While the advice to wait and buy at the end of the year when maitenance fees are due is totally sound, I think that this year it might be wise to consider the good deals as you find them.  

Steve


----------



## scpoidog (Apr 13, 2011)

*Time between sale and deed*



SuperBeav39 said:


> My only advice for purchasing resale would be to wait until the end of the year if your plans allow.  The supply available is much higher during that period as folks are trying to unload their properties before the MFs are due.  In my experience you'll see a lot more ebay auctions with no reserve at that point, and you have the chance to snag a really nice deal.



Keep in mind that there may be a significant amount of time from when you stroke a check and when Marriott records your deed and you can then use your week. Hawaii transfers seem to take over four months as the state is difficult to deal with. 

So if you want to use your timeshare in April, buying in Dec or Jan might be cutting it close for reservations.


----------



## Davidr (Apr 14, 2011)

OldPantry said:


> Good point about losing the view.  Could you address that with a request first?  If you don't get the view, you could refuse the trade.  But a plat to a gold would likely go through on your terms, wouldn't it?



When you trade thru II there is no view associated with your trade.  You get whatever view the resort wants to give you at check in.

Personally, given current conditions I wouldn't spend anymore on a timeshare than I was willing to walk a way from.  We recently bought a Gold GV for peanuts and if I had to unload it for $1 five years from now I wouldn't shed a tear.


----------



## larryallen (Apr 14, 2011)

Davidr said:


> When you trade thru II there is no view associated with your trade.  You get whatever view the resort wants to give you at check in.
> 
> Personally, given current conditions I wouldn't spend anymore on a timeshare than I was willing to walk a way from.  We recently bought a Gold GV for peanuts and if I had to unload it for $1 five years from now I wouldn't shed a tear.



The fear is more if you have to PAY to get out of it.
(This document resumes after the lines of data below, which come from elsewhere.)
Definition ring_emplace (v : A) (rb : RingBuffer) : (NtError + unit) * RingBuffer :=
  match D_data rb with
  | None => (inl NT_NULLPTR, rb)
  | Some cells =>
      if ring_full rb then (inl OVERFLOW_ERROR, rb)
      else
        let insert_idx := D_tail rb in
        (inr tt, mkRing (Some (<[insert_idx := v]> cells)) (D_capacity rb) (D_head rb)
                   (U_next rb (D_tail rb)))
  end.

Definition ring_push (v : A) (rb : RingBuffer) := ring_emplace v rb.

(** [U_destroy]: the element is destroyed, its storage is raw again. *)
Definition U_destroy (rb : RingBuffer) (idx : Z) : RingBuffer :=
  mkRing (delete idx <$> D_data rb) (D_capacity rb) (D_head rb) (D_tail rb).

Definition ring_pop (rb : RingBuffer) : (NtError + unit) * RingBuffer :=
  if ring_empty rb then (inl UNDERFLOW_ERROR, rb)
  else
    let rb := U_destroy rb (D_head rb) in
    let rb := mkRing (D_data rb) (D_capacity rb) (U_next rb (D_head rb)) (D_tail rb) in
    if ring_empty rb then (inr tt, mkRing (D_data rb) (D_capacity rb) 0 0)
    else (inr tt, rb).

(** [front()]: the element at the head, [None] when none was constructed
    there. *)
Definition ring_front (rb : RingBuffer) : option A := cells ← D_data rb; cells !! D_head rb.

(** [U_destroy_all]; [D_capacity] rounds suffice. *)
Fixpoint destroy_all_loop (fuel : nat) (rb : RingBuffer) : RingBuffer :=
  match fuel with
  | O => rb
  | S fuel =>
      if ring_empty rb then rb
      else
        let rb := U_destroy rb (D_head rb) in
        destroy_all_loop fuel
          (mkRing (D_data rb) (D_capacity rb) (U_next rb (D_head rb)) (D_tail rb))
  end.
Definition U_destroy_all (rb : RingBuffer) : RingBuffer :=
  let rb := destroy_all_loop (Z.to_nat (D_capacity rb)) rb in
  mkRing (D_data rb) (D_capacity rb) 0 0.
Definition ring_clear (rb : RingBuffer) : RingBuffer := U_destroy_all rb.

(** [U_reset_storage] and the destructor. *)
Definition U_reset_storage (rb : RingBuffer) : RingBuffer :=
  let rb := U_destroy_all rb in mkRing None 0 (D_head rb) (D_tail rb).

(** [U_copy_from] into an object with no storage: the elements are compacted to
    the front. *)
Fixpoint copy_from_loop (other : RingBuffer) (idxs : list Z) (cells : gmap Z A) : option (gmap Z A) :=
  match idxs with
  | [] => Some cells
  | i :: idxs =>
      src ← D_data other;
      v ← src !! U_index_from_head other i;
      copy_from_loop other idxs (<[i := v]> cells)
  end.
Definition U_copy_from (alloc_ok : bool) (other : RingBuffer) : option RingBuffer :=
  if D_capacity other =? 0 then Some (mkRing None 0 0 0)
  else if negb alloc_ok then Some (mkRing None 0 0 0)
  else
    let cnt := ring_size other in
    cells ← copy_from_loop other (seqZ 0 cnt) ∅;
    Some (mkRing (Some cells) (D_capacity other) 0 cnt).

(** Move construction: the source is left without storage. *)
Definition ring_move (other : RingBuffer) : RingBuffer * RingBuffer :=
  (other, mkRing None 0 0 0).

Definition ring_contains (v : A) (rb : RingBuffer) : bool :=
  existsb (λ i, bool_decide (D_data rb ≫= (.!! U_index_from_head rb i) = Some v))
    (seqZ 0 (ring_size rb)).

(** ** Refinement to a FIFO queue *)

(** [rb] holds the queue [l]: element [i] is at [(head + i) mod capacity], and
    no other cell holds a constructed element. *)
Record ring_rep (rb : RingBuffer) (l : list A) : Prop := {
  rr_cap : 2 <= D_capacity rb < W64;
  rr_head : 0 <= D_head rb < D_capacity rb;
  rr_len : Z.of_nat (length l) < D_capacity rb;
  rr_tail : D_tail rb = (D_head rb + Z.of_nat (length l)) mod D_capacity rb;
  rr_cells : ∃ cells, D_data rb = Some cells ∧
    ∀ k v, cells !! k = Some v ↔
      ∃ i, l !! i = Some v ∧ k = (D_head rb + Z.of_nat i) mod D_capacity rb
}.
Likely? No. Possible? Yes.


----------



## OldPantry (Apr 14, 2011)

Davidr said:


> When you trade thru II there is no view associated with your trade.  You get whatever view the resort wants to give you at check in.
> 
> Personally, given current conditions I wouldn't spend anymore on a timeshare than I was willing to walk a way from.  We recently bought a Gold GV for peanuts and if I had to unload it for $1 five years from now I wouldn't shed a tear.
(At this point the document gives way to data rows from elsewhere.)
Record pipe_inv (s : pipe_sys) : Prop := {
  pi_stream : ∃ l, pipe_rep (s_pipe s) l ∧ s_sent s = s_seen s ++ l;
  pi_read : ends_ok (read_ends (s_pipe s)) (s_readers s);
  pi_write : ends_ok (write_ends (s_pipe s)) (s_writers s)
}.

Lemma open_ends_insert m i e :
  m !! i = None →
  size (open_ends (<[i := e]> m)) = ((if closed e then 0 else 1) + size (open_ends m))%nat.
Proof.
  intros Hi. unfold open_ends. destruct (closed e) eqn:E.
  - rewrite map_filter_insert_False by (simpl; congruence). by rewrite delete_id.
  - rewrite map_filter_insert_True by done. rewrite map_size_insert_None; [done|].
    apply map_lookup_filter_None. by left.
Qed.

Lemma open_ends_delete m i e :
  m !! i = Some e →
  size (open_ends m) = ((if closed e then 0 else 1) + size (open_ends (delete i m)))%nat.
Proof.
  intros Hi. rewrite <- (open_ends_insert (delete i m) i e) by apply lookup_delete_eq.
  by rewrite insert_delete_id.
Qed.

Lemma ends_ok_open n m i nb :
  ends_ok n m → m !! i = None → Z.of_nat (size m) + 1 < W64 →
  ends_ok (add64 n 1) (<[i := mkEnd nb false]> m).
Proof.
  intros [-> Hs] Hi Hb. unfold ends_ok. rewrite open_ends_insert by done. simpl.
  rewrite map_size_insert_None by done.
  assert (size (open_ends m) <= size m)%nat by apply map_subseteq_size, map_filter_subseteq.
  unfold add64. rewrite wrap64_small by (unfold is_u64; lia). lia.
Qed.

(** Closing an open end: the count is positive and drops by one. *)
Lemma ends_ok_close n m i e :
  ends_ok n m → m !! i = Some e → closed e = false →
  n ≠ 0 ∧ ends_ok (sub64 n 1) (<[i := mkEnd (nonblock e) true]> m).
Proof.
  intros [-> Hs] Hi He. pose proof (open_ends_delete _ _ _ Hi) as E. rewrite He in E.
  assert (size (open_ends m) <= size m)%nat by apply map_subseteq_size, map_filter_subseteq.
  split; [lia|]. unfold ends_ok. rewrite map_size_insert_Some by done. split; [|done].
  rewrite (open_ends_delete (<[i := mkEnd (nonblock e) true]> m) i (mkEnd (nonblock e) true))
    by apply lookup_insert_eq. simpl.
  rewrite delete_insert_eq. unfold sub64. rewrite wrap64_small by (unfold is_u64; lia). lia.
Qed.

(** What an attempt may do to the pipe: nothing to the ends, and the bytes it
    reports are what entered or left. *)
Ltac attempt_idle l := intros; simplify_eq; split_and!; [done|done|exists l; by rewrite ?app_nil_r].

Lemma read_attempt_stream wake perms bn len e p l out p' :
  pipe_rep p l → 0 <= len → read_attempt wake perms bn len e p = (out, p') →
  read_ends p' = read_ends p ∧ write_ends p' = write_ends p ∧
  ∃ l', pipe_rep p' l' ∧ l = (match out with Done _ bytes => bytes | Block => [] end) ++ l'.
Proof.
  intros H Hl. unfold read_attempt.
  destruct (negb (perm_imply perms PIPE_READ)); [attempt_idle l|].
  destruct (bn && _); [attempt_idle l|]. destruct (len =? 0); [attempt_idle l|].
  destruct (closed e); [attempt_idle l|]. destruct (ring_empty (buffer p)); simpl.
  { destruct (write_ends p =? 0); [attempt_idle l|]. destruct (nonblock e); attempt_idle l. }
  destruct (read_loop_spec (Z.to_nat (D_capacity (buffer p))) len (buffer p) l [] H)
    as (rb & k & E1 & H1 & Hc1 & Hk); [pose proof (rr_len _ _ H); lia|simpl; lia|].
  rewrite E1. simpl.
  assert (Hlen : l = take k l ++ drop k l) by by rewrite take_drop.
  destruct (Z.eqb_spec (Z.of_nat (length (take k l))) 0) as [E0|E0]; simpl.
  - destruct (take k l) eqn:Et; [|done]. simpl in Hlen. intros [= <- <-].
    split_and!; try done. exists (drop k l). done.
  - destruct wake as [w|er]; intros [= <- <-]; split_and!; try done; by exists (drop k l).
Qed.

Lemma write_attempt_stream wake perms bn data e p l out p' :
  pipe_rep p l → write_attempt wake perms bn data e p = (out, p') →
  read_ends p' = read_ends p ∧ write_ends p' = write_ends p ∧
  ∃ l', pipe_rep p' l' ∧ l' = l ++ (match out with Done _ bytes => bytes | Block => [] end).
Proof.
  intros H. unfold write_attempt. cbv zeta.
  destruct (negb (perm_imply perms PIPE_WRITE)); [attempt_idle l|].
  destruct (bn && _); [attempt_idle l|]. destruct (_ =? 0); [attempt_idle l|].
  destruct (closed e); [attempt_idle l|]. destruct (read_ends p =? 0); [attempt_idle l|].
  destruct (ring_full (buffer p)); simpl.
  { destruct (nonblock e); attempt_idle l. }
  destruct (write_loop_spec data (buffer p) l 0 H) as (rb & k & E1 & H1 & Hc1 & Hk).
  rewrite Z.add_0_l in E1. rewrite E1, Nat2Z.id.
  destruct (Z.ltb_spec 0 (Z.of_nat k)) as [E0|E0].
  - destruct wake as [w|er]; intros [= <- <-]; split_and!; try done; by exists (l ++ take k data).
  - assert (k = 0%nat) as -> by lia. rewrite take_0, app_nil_r in H1.
    intros [= <- <-]. split_and!; try done. exists l. by rewrite app_nil_r.
Qed.

(** A pipe just created, before any end is opened. *)
Definition sys_init (usable : Z) : pipe_sys := mkSys (pipe_new true usable) ∅ ∅ [] [].

Lemma sys_init_inv usable : 0 <= usable < W64 → pipe_inv (sys_init usable).
Proof.
  intros Hu. split; simpl.
  - exists []. split; [|done]. apply ring_new_rep. apply wrap64_range.
  - split; [done|]. by rewrite map_size_empty.
  - split; [done|]. by rewrite map_size_empty.
Qed.

Lemma close_read_end_inv s i e e' p :
  pipe_inv s → s_readers s !! i = Some e → close_read_end e (s_pipe s) = Some (e', p) →
  pipe_inv (mkSys p (<[i := e']> (s_readers s)) (s_writers s) (s_seen s) (s_sent s)).
Proof.
  intros [St Rd Wr] Hi. unfold close_read_end. destruct (closed e) eqn:Ec.
  - intros [= <- <-]. rewrite insert_id by done. by split.
  - destruct (ends_ok_close _ _ _ _ Rd Hi Ec) as [Hz Hok].
    rewrite (proj2 (Z.eqb_neq _ 0)) by done. intros [= <- <-]. by split.
Qed.

Lemma close_write_end_inv s i e e' p :
  pipe_inv s → s_writers s !! i = Some e → close_write_end e (s_pipe s) = Some (e', p) →
  pipe_inv (mkSys p (s_readers s) (<[i := e']> (s_writers s)) (s_seen s) (s_sent s)).
Proof.
  intros [St Rd Wr] Hi. unfold close_write_end. destruct (closed e) eqn:Ec.
  - intros [= <- <-]. rewrite insert_id by done. by split.
  - destruct (ends_ok_close _ _ _ _ Wr Hi Ec) as [Hz Hok].
    rewrite (proj2 (Z.eqb_neq _ 0)) by done. intros [= <- <-]. by split.
Qed.

Lemma pipe_step_inv s s' : pipe_inv s → pipe_step s s' → pipe_inv s'.
Proof.
  intros H Hst.
  destruct Hst as [s i nb Hi Hb|s i nb Hi Hb|s i e e' p Hi E|s i e e' p Hi E
    |s i e wake perms bn len r bytes p Hi Hl E|s i e wake perms bn len p Hi Hl E
    |s i e wake perms bn data r bytes p Hi E|s i e wake perms bn data p Hi E].
  - destruct H as [St Rd Wr]. split; simpl; [done| |done]. by apply ends_ok_open.
  - destruct H as [St Rd Wr]. split; simpl; [done|done|]. by apply ends_ok_open.
  - by eapply close_read_end_inv.
  - by eapply close_write_end_inv.
  - destruct H as [(l & Hl' & Es) Rd Wr].
    destruct (read_attempt_stream _ _ _ _ _ _ _ _ _ Hl' Hl E) as (Er & Ew & l' & H' & ->).
    split; simpl; [|by rewrite Er|by rewrite Ew]. exists l'. split; [done|].
    by rewrite Es, app_assoc.
  - destruct H as [(l & Hl' & Es) Rd Wr].
    destruct (read_attempt_stream _ _ _ _ _ _ _ _ _ Hl' Hl E) as (Er & Ew & l' & H' & ->).
    split; simpl; [|by rewrite Er|by rewrite Ew]. by exists l'.
  - destruct H as [(l & Hl' & Es) Rd Wr].
    destruct (write_attempt_stream _ _ _ _ _ _ _ _ _ Hl' E) as (Er & Ew & l' & H' & ->).
    split; simpl; [|by rewrite Er|by rewrite Ew]. eexists. split; [done|].
    by rewrite Es, app_assoc.
  - destruct H as [(l & Hl' & Es) Rd Wr].
    destruct (write_attempt_stream _ _ _ _ _ _ _ _ _ Hl' E) as (Er & Ew & l' & H' & ->).
    split; simpl; [|by rewrite Er|by rewrite Ew]. exists l. split; [|done].
    by rewrite app_nil_r in H'.
Qed.

(** C17: no byte is lost, duplicated or reordered.  However reads, writes, opens
    and closes of any number of ends interleave, and whether or not the wake-ups
    succeed, what was written is what was read followed by what the pipe still
    holds; the end counters are the numbers of open ends, and the assertions of
    the close paths hold. *)
Theorem pipe_stream_integrity usable s :
  0 <= usable < W64 → rtc pipe_step (sys_init usable) s →
  (∃ l, pipe_rep (s_pipe s) l ∧ s_sent s = s_seen s ++ l) ∧
  read_ends (s_pipe s) = Z.of_nat (size (open_ends (s_readers s))) ∧
  write_ends (s_pipe s) = Z.of_nat (size (open_ends (s_writers s))) ∧
  (∀ i e, s_readers s !! i = Some e → is_Some (close_read_end e (s_pipe s))) ∧
  (∀ i e, s_writers s !! i = Some e → is_Some (close_write_end e (s_pipe s))).
Proof.
  intros Hu Hr. assert (H : pipe_inv s).
  { pose proof (sys_init_inv usable Hu) as H0. induction Hr; [done|].
    apply IHHr. by eapply pipe_step_inv. }
  split_and!; [apply H|apply H|apply H| |].
  - intros i e Hi. unfold close_read_end. destruct (closed e) eqn:Ec; [by eexists|].
    destruct (ends_ok_close _ _ _ _ (pi_read _ H) Hi Ec) as [Hz _].
    rewrite (proj2 (Z.eqb_neq _ 0)) by done. by eexists.
  - intros i e Hi. unfold close_write_end. destruct (closed e) eqn:Ec; [by eexists|].
    destruct (ends_ok_close _ _ _ _ (pi_write _ H) Hi Ec) as [Hz _].
    rewrite (proj2 (Z.eqb_neq _ 0)) by done. by eexists.
Qed.

(** The wait predicates are the negations of the blocking conditions: an
    attempt made while its predicate holds does not block, so a thread woken
    because the predicate became true finishes its call. *)
Theorem pipe_ready_no_block wake perms bn p l e :
  pipe_rep p l →
  (∀ len, 0 <= len → readable_ready p = true →
     (read_attempt wake perms bn len e p).1 ≠ Block) ∧
  (∀ data, writable_ready p = true → (write_attempt wake perms bn data e p).1 ≠ Block).
Proof.
  intros H. split.
  - intros len Hl Hready. unfold read_attempt, readable_ready in *.
    destruct (negb (perm_imply perms PIPE_READ)); [done|]. destruct (bn && _); [done|].
    destruct (Z.eqb_spec len 0) as [|Hz]; [done|]. destruct (closed e); [done|].
    destruct (ring_empty (buffer p)) eqn:Ee; simpl in *; [by rewrite Hready|].
    destruct (read_loop_spec (Z.to_nat (D_capacity (buffer p))) len (buffer p) l [] H)
      as (rb & k & E1 & H1 & Hc1 & Hk); [pose proof (rr_len _ _ H); lia|simpl; lia|].
    rewrite E1. simpl in *. destruct l as [|x l].
    { by rewrite (proj2 (ring_empty_spec _ _ H)) in Ee. }
    rewrite length_take. simpl in *.
    rewrite (proj2 (Z.eqb_neq _ 0)) by lia. simpl. by destruct wake.
  - intros data Hready. unfold write_attempt, writable_ready in *. cbv zeta.
    destruct (negb (perm_imply perms PIPE_WRITE)); [done|]. destruct (bn && _); [done|].
    destruct (Z.eqb_spec (Z.of_nat (length data)) 0) as [|Hz]; [done|].
    destruct (closed e); [done|].
    destruct (read_ends p =? 0); [done|]. rewrite orb_false_r in Hready. rewrite Hready.
    destruct (write_loop_spec data (buffer p) l 0 H) as (rb & k & E1 & H1 & Hc1 & Hk).
    rewrite Z.add_0_l in E1. pose proof (rr_len _ _ H).
    assert (Z.of_nat (length l) ≠ D_capacity (buffer p) - 1).
    { intros Ef. by rewrite (proj2 (ring_full_spec _ _ H)) in Hready. }
    rewrite E1, (proj2 (Z.ltb_lt 0 (Z.of_nat k))) by lia. by destruct wake.
Qed.

(** ** Witnesses *)

Module PipeWitness.
Definition ex_pipe : PipePayload := mkPipe ex_ring 3 1 1.
Definition ex_end : PipeEnd := mkEnd false false.

Lemma pipe_read_spec_witness :
  read_attempt (Ok 0) PIPE_READ false 5 ex_end ex_pipe =
    (Done (Ok 2) [7; 8], mkPipe (mkRing (Some ∅) 4 0 0) 3 1 1) ∧
  pipe_rep (read_attempt (Ok 0) PIPE_READ false 5 ex_end ex_pipe).2 [].
Proof.
  split; [vm_compute; reflexivity|].
  pose proof (pipe_read_spec PIPE_READ 5 ex_end ex_pipe [7; 8] 0) as H.
  destruct (read_attempt _ _ _ _ _ _) as [out p'] in *. apply H.
  - split; [reflexivity|split; [lia|reflexivity]].
  - exact ex_ring_rep.
Defined.

Lemma pipe_write_spec_witness :
  pipe_rep (write_attempt (Ok 0) PIPE_WRITE false [9; 10] ex_end ex_pipe).2 [7; 8; 9].
Proof.
  pose proof (pipe_write_spec PIPE_WRITE [9; 10] ex_end ex_pipe [7; 8] 0) as H.
  destruct (write_attempt _ _ _ _ _ _) as [out p'] in *. apply H.
  - split; [reflexivity|split; [discriminate|reflexivity]].
  - exact ex_ring_rep.
Defined.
Well, now I'm not so sure about that.  I traded an ocean front Crystal Shores for Waiohai (yes, not really equal), and got a confirmation with the code TBOV.  I was told that meant ocean view, and that's exactly what I got when I checked in.  I also traded a Beach Towers ocean view for Newport Christmas, with the code TOVI.  I believe that's ocean view, and will see whether that's what I do get, in fact.


----------



## LordCambridge (Apr 14, 2011)

*This Thread Made Me Buy*

After reading this post, I came but with what I hope is a good idea.  We have a 3BR MGV that we can convert to DC point if we would like.  Haven't done it yet.  We like to go to Florida over spring break, but wanted to go to HHI and found that trades are harder to come by. 
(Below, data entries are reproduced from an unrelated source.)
Definition dequeue (p : Z) : M sched unit :=
  t ← get_tcb p;
  c ← of_result (schd (schd_class t));
  cls_dequeue c p.

Definition try_wakeup (p : Z) : M sched bool :=
  r ← attempt (enqueue p);
  match r with
  | Err _ => mret false
  | Ok _ => _ ← check_preempt_curr p; mret true
  end.
Definition wakeup (p : Z) : M sched bool := try_wakeup p.
Definition wakeup_new (p : Z) : M sched bool := try_wakeup p.

Definition wakeup_waiting (p : Z) : M sched bool :=
  if p =? 0 then mret false
  else
    t ← get_tcb p;
    if bool_decide (t_state t = DYING) then mret false
    else if negb (is_waiting (t_state t)) then mret false
    else _ ← upd_tcb p (set_state EMPTY); wakeup p.

Definition yield_cpu : M sched unit :=
  cur ← gets current_tcb;
  if cur =? 0 then mret tt
  else
    t ← get_tcb cur;
    _ ← (match schd (schd_class t) with
         | Ok c => r ← attempt (cls_yield c); mret tt
         | Err _ => mret tt
         end);
    schedule true.

Definition do_tick : M sched unit :=
  cur ← gets current_tcb;
  if cur =? 0 then mret tt
  else
    t ← get_tcb cur;
    match schd (schd_class t) with
    | Err _ => mret tt
    | Ok c => r ← attempt (cls_on_tick c cur); mret tt
    end.

Definition preempt_disable : M sched unit :=
  cur ← gets current_tcb;
  if cur =? 0 then fail INVALID_PARAM else upd_tcb cur (flags_set FLAGS_PREEMPT_DISABLED).
Definition preempt_enable : M sched unit :=
  cur ← gets current_tcb;
  if cur =? 0 then fail INVALID_PARAM else upd_tcb cur (flags_reset FLAGS_PREEMPT_DISABLED).
Definition preempt_disabled : M sched bool :=
  cur ← gets current_tcb;
  if cur =? 0 then mret false else t ← get_tcb cur; mret (flags_check FLAGS_PREEMPT_DISABLED t).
So, we're going to convert the 3BR to points and start banking points.  Today, I bought a 2BR MGV Platinum on e-bay for a very good price.  Now we can still go to Florida for Spring Break and use the points to go other places. In addition, we can now reserve 13 months in advance.  Thanks to the OP for starting this thread and making me realize now might be a great time to buy.


----------



## tgropp (Apr 15, 2011)

*Just found this board on the advice as a DVC member. I have been an owner at Disney for many years and have just purchased a semi annual gold time frame 2 BR at Marriott Beachplace Towers in Fort Lauderdale for $910.00. Marriott has just dropped their ROFR and I am waiting on a clear title as I paid $225.00 for the extra title insurance. I feel that I got a good deal and I am loking forward to this board*


----------



## BarbS (Apr 15, 2011)

OldPantry said:


> Well, now I'm not so sure about that.  I traded an ocean front Crystal Shores for Waiohai (yes, not really equal), and got a confirmation with the code TBOV.  I was told that meant ocean view, and that's exactly what I got when I checked in.  I also traded a Beach Towers ocean view for Newport Christmas, with the code TOVI.  I believe that's ocean view, and will see whether that's what I do get, in fact.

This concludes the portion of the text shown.